Islamic Jihad described Abu el-Atta as one of the most prominent members of the movement’s military council and the group’s commander of the northern region of the Gaza Strip.

Hamas, the larger Islamic militant group that dominates in Gaza, said it mourned the commander’s death and said that the killing would not go unpunished. Islamic Jihad and Hamas are uneasy rivals in Gaza. But in times of hostility with Israel, the groups tend to make common cause.

The violence came at a time of political tension within Israel, with Prime Minister Benjamin Netanyahu fighting for his political future and leading a caretaker government after two elections, in April and September, ended inconclusively. Netanyahu has been serving as both prime minister and defence minister for the past year.

The office of Netanyahu said in a statement Tuesday that the attack had been carried out on the recommendation of the military chief of staff and the head of the Shin Bet internal security agency, and with the approval of Netanyahu and the Israeli Cabinet.

The military said Abu el-Atta was responsible for rocket fire toward the Israeli border town of Sderot in August and early November and was preparing further attacks.

Militant groups in Gaza have clashed with Israel several times in recent years, with the last deadly conflagration taking place over several days in May. A devastating war in the summer of 2014 lasted 50 days and ended with a fragile cease-fire that has since been broken many times.

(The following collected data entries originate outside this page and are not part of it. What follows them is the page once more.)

(* ===== verification/DaemonConnsTheorems.v ===== *)
(** * What the sandbox API has open, in every interleaving

    Theorems on DaemonConns: the limits hold at any time for each requested identifier, and when the handlers
    have returned nothing is open but the ports that are forwarded still. *)

From S2P Require Import Prelude Atomic Ownership Json GoStrings GoNet GoUrl GoHttp Daemon DaemonConns.
Import Json GoStrings GoNet GoUrl GoHttp Daemon DaemonConns.

Module DaemonConnsTheorems.

Section theorems.
Context `{!MapRange}.
Variable cfg : settings.

Lemma elem_of_range_conns site (hs : gset Z) h : h ∈ range_conns site hs ↔ h ∈ hs.
Proof.
  unfold range_conns. rewrite list_elem_of_fmap. split.
  - intros ([h' []] & -> & Hin%elem_of_map_range). by apply lookup_gset_to_gmap_Some in Hin as [? _].
  - intros Hh. exists (h, tt). split; [done|]. apply elem_of_map_range. by apply lookup_gset_to_gmap_Some.
Qed.

(** ** The limits *)

Definition bounded (max : Z) (m : gmap string Z) : Prop := ∀ id n, m !! id = Some n → 0 < n ∧ (0 < max → n ≤ max).

Lemma bounded_default max m id : bounded max m → 0 ≤ default 0 (m !! id).
Proof. intros Hm. destruct (m !! id) as [n|] eqn:E; simpl; [|lia]. destruct (Hm id n E). lia. Qed.

Lemma acquire_bounded max id m : bounded max m → bounded max (acquire max id m).2.
Proof.
  intros Hm. unfold acquire. pose proof (bounded_default max m id Hm).
  destruct (Z.ltb_spec 0 max); [destruct (Z.leb_spec max (default 0 (m !! id))); [done|]|]; simpl;
    intros id' n [[-> <-]|[? ?]]%lookup_insert_Some; (lia || eauto).
Qed.

Lemma release_bounded max id m : bounded max m → bounded max (release id m).
Proof.
  intros Hm. unfold release. destruct (Z.ltb_spec 0 (default 0 (m !! id) - 1)); intros id' n.
  - intros [[-> <-]|[? ?]]%lookup_insert_Some; [|by eauto]. destruct (m !! id') as [k|] eqn:E; simpl in *; [|lia].
    destruct (Hm _ _ E). lia.
  - intros [? ?]%lookup_delete_Some. eauto.
Qed.

Lemma acquire_count max id id0 m :
  default 0 ((acquire max id m).2 !! id0) = default 0 (m !! id0) + (if (acquire max id m).1 then if decide (id = id0) then 1 else 0 else 0).
Proof.
  unfold acquire. destruct (_ && _); simpl; [lia|]. destruct (decide (id = id0)) as [<-|].
  - by rewrite lookup_insert_eq.
  - rewrite lookup_insert_ne by done. lia.
Qed.

Lemma release_count id id0 m :
  (if decide (id = id0) then 1 else 0) ≤ default 0 (m !! id0) →
  default 0 (release id m !! id0) = default 0 (m !! id0) - (if decide (id = id0) then 1 else 0).
Proof.
  unfold release. destruct (decide (id = id0)) as [<-|]; intros Hn.
  - destruct (Z.ltb_spec 0 (default 0 (m !! id) - 1)); [by rewrite lookup_insert_eq|]. rewrite lookup_delete_eq. simpl. lia.
  - destruct (_ <? _); [rewrite lookup_insert_ne by done|rewrite lookup_delete_ne by done]; lia.
Qed.

(** What holds at any time. *)
Record within (c : conns) : Prop := {
  within_streams : bounded (s_maxStreams cfg) (c_openStreams c);
  within_expose : bounded (s_maxExpose cfg) (c_openExpose c);
  within_forwards id ls : c_forwards c !! id = Some ls → 0 < s_maxForwards cfg → Z.of_nat (length ls) ≤ s_maxForwards cfg;
  within_tracked id hs : c_exposeConns c !! id = Some hs → hs ≠ ∅;
}.

Lemma opened_within c : within c → within (opened c).2.
Proof. intros []. by constructor. Qed.
Lemma close_within h c : within c → within (close h c).2.
Proof. intros []. by constructor. Qed.
Lemma accept_within l c : within c → within (accept l c).2.
Proof. intros Hc. unfold accept. case_bool_decide; [by apply opened_within|done]. Qed.
Lemma acquireStream_within id c : within c → within (acquireStream cfg id c).2.
Proof.
  intros []. unfold acquireStream. destruct (acquire _ id _) as [ok m] eqn:E. constructor; [|done..]. simpl.
  replace m with (acquire (s_maxStreams cfg) id (c_openStreams c)).2 by by rewrite E. by apply acquire_bounded.
Qed.
Lemma acquireExpose_within id c : within c → within (acquireExpose cfg id c).2.
Proof.
  intros []. unfold acquireExpose. destruct (acquire _ id _) as [ok m] eqn:E. constructor; [done| |done..]. simpl.
  replace m with (acquire (s_maxExpose cfg) id (c_openExpose c)).2 by by rewrite E. by apply acquire_bounded.
Qed.
Lemma releaseStream_within id c : within c → within (releaseStream id c).2.
Proof. intros []. constructor; [by apply release_bounded|done..]. Qed.
Lemma releaseExpose_within id c : within c → within (releaseExpose id c).2.
Proof. intros []. constructor; [done|by apply release_bounded|done..]. Qed.
Lemma trackExposeConn_within id h c : within c → within (trackExposeConn id h c).2.
Proof. intros []. constructor; [done..|]. simpl. intros id' hs [[-> <-]|[? ?]]%lookup_insert_Some; [set_solver|eauto]. Qed.
Lemma untrackExposeConn_within id h c : within c → within (untrackExposeConn id h c).2.
Proof.
  intros Hc. unfold untrackExposeConn. simpl. destruct (c_exposeConns c !! id) as [hs|] eqn:E; [|done]. destruct Hc.
  constructor; [done..|]. simpl. intros id' hs'. case_bool_decide.
  - intros [? ?]%lookup_delete_Some. eauto.
  - intros [[-> <-]|[? ?]]%lookup_insert_Some; eauto.
Qed.
Lemma take_exposeConns_within id c : within c → within (take_exposeConns id c).2.
Proof. intros []. constructor; [done..|]. simpl. intros id' hs [? ?]%lookup_delete_Some. eauto. Qed.
Lemma add_forward_within id port l c : within c → within (add_forward cfg id port l c).2.
Proof.
  intros Hc. unfold add_forward, at_forward_limit. destruct (_ && _) eqn:E; [done|]. destruct Hc. constructor; [done..| |done]. simpl.
  intros id' ls [[-> <-]|[? ?]]%lookup_insert_Some Hmax; [|by eauto]. rewrite length_app. simpl.
  apply andb_false_iff in E as [E|E]; [apply Z.ltb_ge in E; lia|apply Z.leb_gt in E; lia].
Qed.
Lemma trackConn_within pf h c : within c → within (trackConn pf h c).2.
Proof. intros Hc. unfold trackConn. destruct (c_pfs c !! pf) as [f|]; [destruct (pf_closed f)|]; [done| |done]. by destruct Hc. Qed.
Lemma untrackConn_within pf h c : within c → within (untrackConn pf h c).2.
Proof. intros Hc. unfold untrackConn. simpl. destruct (c_pfs c !! pf); [by destruct Hc|done]. Qed.
Lemma shut_within pf c : within c → within (shut pf c).2.
Proof. intros Hc. unfold shut. destruct (c_pfs c !! pf) as [f|]; [destruct (pf_closed f)|]; [done| |done]. by destruct Hc. Qed.
Lemma take_forwards_within id c : within c → within (take_forwards id c).2.
Proof. intros []. constructor; [done..| |done]. simpl. intros id' ls [? ?]%lookup_delete_Some. eauto. Qed.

Targeted strikes against militant leaders have led to war before. In 2012, an Israeli airstrike that killed Ahmed al-Jabari, the Hamas military commander at the time, became the opening shot of an eight-day war.

In the hours after the attack, masked militants of Islamic Jihad surrounded the two-story building where Abu el-Atta and his wife were killed. It is in Shejaiya, a neighborhood east of Gaza City that saw fierce battles during the 2014 war.

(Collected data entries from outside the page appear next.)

(* ===== verification/DaemonServerTheorems.v ===== *)
(** * The fork service: theorems

    Whatever else the node does meanwhile, when a fork is reported the agent behind the socket
    of its sandbox was told so: it has reseeded under a generation of its own, and has the
    secrets.  And when calls do not overlap, what is registered with the sandbox API is what
    the engine runs, each at its own socket. *)

From Stdlib Require Import Ascii.
From S2P Require Import Prelude Json GoStrings GoNet GoUrl GoHttp Atomic Ownership Netconf NetconfTheorems Allowlist Nft Firewall EgressProxy.
From S2P Require Import Engine EngineTheorems ForkTheorems RecoveryTheorems GoMux Daemon DaemonTheorems DaemonConns DaemonServer.
Import Json GoStrings GoNet GoUrl GoHttp Netconf NetconfTheorems Engine RecoveryTheorems Daemon DaemonConns DaemonServer.

Module DaemonServerTheorems.

#[local] Arguments pbind : simpl never.
#[local] Arguments op : simpl never.
#[local] Arguments assures : simpl never.
#[local] Arguments owns : simpl never.

Section theorems.
Context {unicode : Unicode} {sliceSort : SliceSort} {mapRange : MapRange} {K : Type} {manager : Manager K}.
Context (cfg : Engine.config) (ParseQuantity : string → option Z) (enableVolumes : bool) (d : dirs) (apicfg : settings).

Abbreviation node := (node (K := K)).
Abbreviation host_path := (VsockHostPath cfg d).

(** ** The calls of a node *)

Inductive outcome :=
| Forked (req : ForkRequest) (r : result server_error Sandbox)
| LiveForked (newID : string) (r : result server_error Sandbox)
| Otherwise.

Inductive call : prog node outcome → Prop :=
| fork_call sys req bt g :
    call (do r := grpc_Fork cfg ParseQuantity enableVolumes d sys req bt g; Ret (Forked req r))
| live_call sys sourceID newID apiToken checkpointed bt g :
    call (do r := grpc_ForkRunning cfg d sys sourceID newID apiToken checkpointed bt g; Ret (LiveForked newID r))
| terminate_call sys id : call (do _ := grpc_Terminate cfg sys id; Ret Otherwise)
| api_call p : client_request apicfg p → call (do _ := on_api p; Ret Otherwise).

(** ** Results of the engine *)

Definition named (id : string) (r : result fork_error Sandbox) : Prop := match r with Ok sb => sb_ID sb = id | Err _ => True end.

Lemma body_named snap id opts bt : yields (fork_body cfg snap id opts bt) (named id).
Proof.
  unfold fork_body. destruct (bt_snapshot bt); [|done]. apply yields_bind_ok, yields_true. intros [[pid uid]|]; [|done].
  apply yields_bind, yields_true. intros [fnet|]; [|by apply yields_bind, yields_true].
  assert (∀ err, yields (do _ := cleanupFork (K := K) cfg id pid uid fnet; Ret (Err err)) (named id)) as Hfail.
  { intros err. by apply yields_bind, yields_true. }
  destruct (bt_volumes bt); cbn [negb]; [|apply Hfail]. destruct (bt_load bt); cbn [negb]; [|apply Hfail].
  destruct (bt_rebind bt); cbn [negb]; [|apply Hfail]. destruct (bt_resume bt); cbn [negb]; [|apply Hfail].
  do 3 (apply yields_bind, yields_true; intros ?). done.
Qed.

Lemma fork_named snap id opts bt reserved : yields (fork cfg snap id opts bt reserved) (named id).
Proof.
  unfold fork. destruct (safeSandboxIDComponent id); [|done]. apply yields_bind_ok, yields_true. intros [|]; [|done].
  apply yields_bind. eapply yields_mono; [|apply body_named]. intros [sb|err] Hr; [done|]. by apply yields_bind, yields_true.
Qed.

Lemma Fork_named snap id opts bt : yields (Engine.Fork cfg snap id opts bt) (named id).
Proof.
  unfold Engine.Fork. destruct (safeSandboxIDComponent snap); [|done]. destruct (safeSandboxIDComponent id); [|done]. cbn [negb].
  apply yields_bind_ok, yields_true. intros [|]; [|done].
  assert (∀ err, yields (do _ := op (releaseReservation (K := K) cfg); Ret (Err err)) (named id)) as Hr by (intros err; by apply yields_bind, yields_true).
  destruct (bt_verified bt); cbn [negb]; [|apply Hr]. destruct (bt_compatible bt); cbn [negb]; [|apply Hr].
  destruct (bt_opened bt); cbn [negb]; [|apply Hr]. apply fork_named.
Qed.

Lemma ForkRunning_named src id cp bt : yields (Engine.ForkRunning cfg src id cp bt) (named id).
Proof.
  unfold Engine.ForkRunning. apply yields_bind, yields_true. intros [source|]; [|done]. destruct (_ && _); [done|].
  destruct cp; [|done]. apply fork_named.
Qed.

(** ** A fork that is reported has been introduced *)

(** Every registered path is that of the sandbox's own socket. *)
Definition own_paths (s : node) : Prop := map_Forall (λ id path, path = host_path id) (a_streamPaths s.1.2.1).

(** What agents have acknowledged, they have; and paths stay their own. *)
Definition grows (s s' : node) : Prop := (∀ ev, ev ∈ cl_events s.2 → ev ∈ cl_events s'.2) ∧ (own_paths s → own_paths s').

Definition said (ev : event) (s : node) : Prop := ev ∈ cl_events s.2.

Lemma said_stable ev : stable grows (said ev).
Proof. intros s s' [Hg _]. apply Hg. Qed.

Lemma own_stable : stable grows own_paths.
Proof. intros s s' [_ Hg]. exact Hg. Qed.

Lemma both_stable (P P' : node → Prop) : stable grows P → stable grows P' → stable grows (λ s, P s ∧ P' s).
Proof. intros H1 H2 s s' Hg [? ?]. split; [by eapply H1|by eapply H2]. Qed.

Definition told (id : string) (net : option NotifyForkedNetwork) (s : node) : Prop := ∃ gen, said (Notified (host_path id) gen net true) s.

Lemma told_stable id net : stable grows (told id net).
Proof. intros s s' Hg [gen Hs]. exists gen. by eapply said_stable. Qed.

Lemma grows_within (s s' : node) : s'.2 = s.2 → a_streamPaths s'.1.2.1 ⊆ a_streamPaths s.1.2.1 → grows s s'.
Proof. intros He Hp. split; [by rewrite He|]. intros H id path Hl. apply H. by eapply lookup_weaken. Qed.

Lemma on_engine_grows {A} (p : prog (Engine K) A) : moves grows (on_engine p).
Proof.
  unfold on_engine. induction p as [a|B f k IH]; simpl; [done|]. split; [|done]. intros [[e a] c]. destruct (f e). by apply grows_within.
Qed.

Mutassem Hilis, 23, a university student and a neighbor of the Abu el-Atta family in Shejaiya, said he was woken up by the blast. Hilis said he came out of his building and saw Abu el-Atta’s body on the sidewalk. One of Abu el-Atta’s young sons lay injured on the ground, and was later driven off to hospital, he said. The body of Abu el-Atta’s wife was found in a school opposite the family house.

Days ago, Netanyahu appointed Naftali Bennett, an often provocative right-wing politician and former education minister who has long urged a more aggressive approach to Gaza, to the defense ministry post in a political move that analysts said was designed to shore up Netanyahu’s right-wing bloc of allied parties. But the military said that Netanyahu alone gave approval for the strike.

Netanyahu’s chief political rival, Benny Gantz, a former military chief of staff and leader of the centrist Blue and White party, expressed support for the military action against Palestinian Islamic Jihad. He wrote on Twitter that the political echelon and the military had “taken a correct decision tonight for the security of Israel’s citizens and the residents of the south.”

Despite Gantz’s support, questions were already being raised by some of Netanyahu’s critics about the timing of the attack. Netanyahu has been determined to remain prime minister under any possible coalition agreement that may emerge, and he faces a looming indictment in three graft cases, possibly by the end of this month.

Omer Barlev, a Labor Party legislator, wrote on Twitter that Abu el-Atta was a ”marked man.”

“In the past year and a half there have been numerous opportunities to eliminate him as well as other senior jihad and Hamas officials, but the Cabinet has refrained from doing so. Why did Netanyahu change his position now,” he asked, pointing out that Gantz had seven days left of his allotted time to form a government.

Barlev added, “The answer is unfortunately clear.”